Recommissioned on 19 June 1902, Lt. Montgomery M. Taylor in command, Samar steamed south to Zamboanga, Mindanao, where she carried messages and stores for Marine detachments assisting the Army in suppressing the Moro rebellions among the southern islands. She patrolled the Sulu Archipelago as well, visiting ports throughout the island group and stopped for coal at Sandakan in British Borneo as required. The gunboat returned to Cavite in December, in preparation for fleet maneuvers with the Southern Squadron of the Asiatic Fleet in January 1903. After fitting out for survey work at Canacao in February, Samar began hydrographic surveys off southern Mindanao area, conducting an extensive survey of Polloc harbor before supporting Army operations at Simpetan. Following the closing of the Naval Station at Polloc in June 1904, the gunboat returned to Cavite and decommissioned there on 22 August 1904.

===Yangtze service===
Recommissioned on 11 March 1908, Ensign Reed M. Fawell in command, Samar was assigned to the Pacific Fleet's Third Squadron, which mainly patrolled the Yangtze River and along the Chinese coast in the vicinity of Guangzhou. The Squadrons' purpose was to protect American missionaries, businessmen and shipping in the free-trade ports along China's coast and major rivers, concessions for trade and missionary activity the result of so-called "unequal treaties" forced on the Chinese government following the Boxer Rebellion. The gunboat sailed from Manila in mid-April, arriving at Hong Kong on 18 April. Assigned to Chinese river service, the gunboat patrolled the Pearl River delta between Hong Kong, Macau and Guangzhou, patrolled the Xi River up to Wuzhou and cruised along the Chinese coast north to Shantou and Amoy. Every year the gunboat also sailed north to Nimrod Sound, outside Ningbo, Zhejiang province, for target practice near the Imperial Chinese Navy's gunnery school.
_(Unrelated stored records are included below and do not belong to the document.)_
(** The conventional install locations of each operating system. *)
Definition common_locations : M (list path) :=
  if str_eq (my_os w) "Windows" then
    ret [ Path "C:/Program Files/STMicroelectronics/STM32Cube/STM32CubeMX/STM32CubeMX.exe";
          Path "C:/Program Files (x86)/STMicroelectronics/STM32Cube/STM32CubeMX/STM32CubeMX.exe";
          Path "C:/Program Files/STMicroelectronics/STM32CubeMX/STM32CubeMX.exe";
          Path (environ_get w "LOCALAPPDATA" "") // "Programs" // "STM32CubeMX" // "STM32CubeMX.exe" ]
  else if str_eq (my_os w) "Darwin" then
    ret [ Path "/Applications/STMicroelectronics/STM32CubeMX.app/Contents/MacOS/STM32CubeMX" ]
  else if str_eq (my_os w) "Linux" then
    let* h := Path_home in
    ret [ h // "STM32CubeMX" // "STM32CubeMX";
          Path "/usr/local/bin/STM32CubeMX";
          Path "/usr/bin/STM32CubeMX" ]
  else ret [].

(** Body of the loop over the conventional locations; a [Path] object is
    always true, so [p and p.exists()] is [p.exists()]. *)
Definition probe_common (p : path) : M (option string) :=
  try_except
    (let* e := exists_ p in ret (if e then Some (str p) else None))
    (ret None).

Definition search_path_stage : M (option string) :=
  let exec_name :=
    if str_eq (my_os w) "Windows" then "STM32CubeMX.exe" else "STM32CubeMX" in
  let* a := shutil_which exec_name in
  if truthy_opt a then ret a else shutil_which "STM32CubeMX".

Definition common_stage : M string :=
  let* common := common_locations in
  let* r := for_return common probe_common in
  ret (default "" r).

Definition _find_cubemx_executable : M string :=
  let* r := for_return env_vars probe_env_var in
  match r with
  | Some s => ret s
  | None =>
      let* which_path := search_path_stage in
      if truthy_opt which_path then ret (default "" which_path)
      else common_stage
  end.

(** *** [_find_java_bundled_with_cubemx] *)

Definition java_candidates (cubemx_path : string) : list path :=
  let p := Path cubemx_path in
  let install_dir := parent p in
  let java := if str_eq (my_os w) "Windows" then "java.exe" else "java" in
  [ install_dir // "jre" // "bin" // java;
    parent install_dir // "jre" // "bin" // java;
    parent p // "jre" // "bin" // "java" ].

Definition probe_java (c : path) : M (option string) :=
  try_except
    (let* e := exists_ c in
     if e then
       let* x := os_access_X_OK (str c) in
       ret (if x then Some (str c) else None)
     else ret None)
    (ret None).

Definition _find_java_bundled_with_cubemx (cubemx_path : string) : M string :=
  if negb (truthy cubemx_path) then ret ""
  else
    let* r := for_return (java_candidates cubemx_path) probe_java in
    ret (default "" r).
In late 1909 the gunboat changed station to Shanghai, where she regularly patrolled the lower Yangtze up to Nanjing and Wuhu. Following an anti-foreign riots in Changsha in April 1910, which destroyed a number of missions and merchant warehouses, Samar sailed up the Yangtze River to Hankou and then Changsha to show the flag and help restore order. The gunboat was also administratively assigned to the Asiatic Fleet that year, which had been re-established by the Navy to better protect, in the words of the Bureau of Navigation, "American interests in the Orient." After returning to Shanghai in August, she sailed up river again the following summer, passing Wuhu in June but then running aground off Kichau on 1 July 1911. After staying stuck in the mud for two weeks, Samar broke free and sailed back down river to coal ship. Returning upriver, the gunboat reached Hankou in August and Yichang in September where she wintered over owing to both the dry season and the outbreak of rebellion at Wuchang in October 1911. Following the collapse of the Qing dynasty and the declaration of the Republic of China by Sun Yat-sen that winter, tensions eased and the gunboat turned downriver in July 1912, arriving at Shanghai in October. Samar patrolled the lower Yangtze after fighting broke out in the summer 1913, a precursor to a decade of conflict between provincial warlords in China. Following another cruise upriver to Hankou in February 1914, the gunboat returned to Shanghai for an overhaul in March.

==Final years==
Samar remained on the China Station throughout World War I, then, in July 1919, was placed on the disposal list at Shanghai following a collision with a Yangtze river steamer that damaged her bow. A year later, she was designated PG-41, but was ordered inspected and appraised for sale the same day, 17 July 1920. The following month she returned to Cavite, where she was decommissioned on 6 September 1920 and sold on 11 January 1921.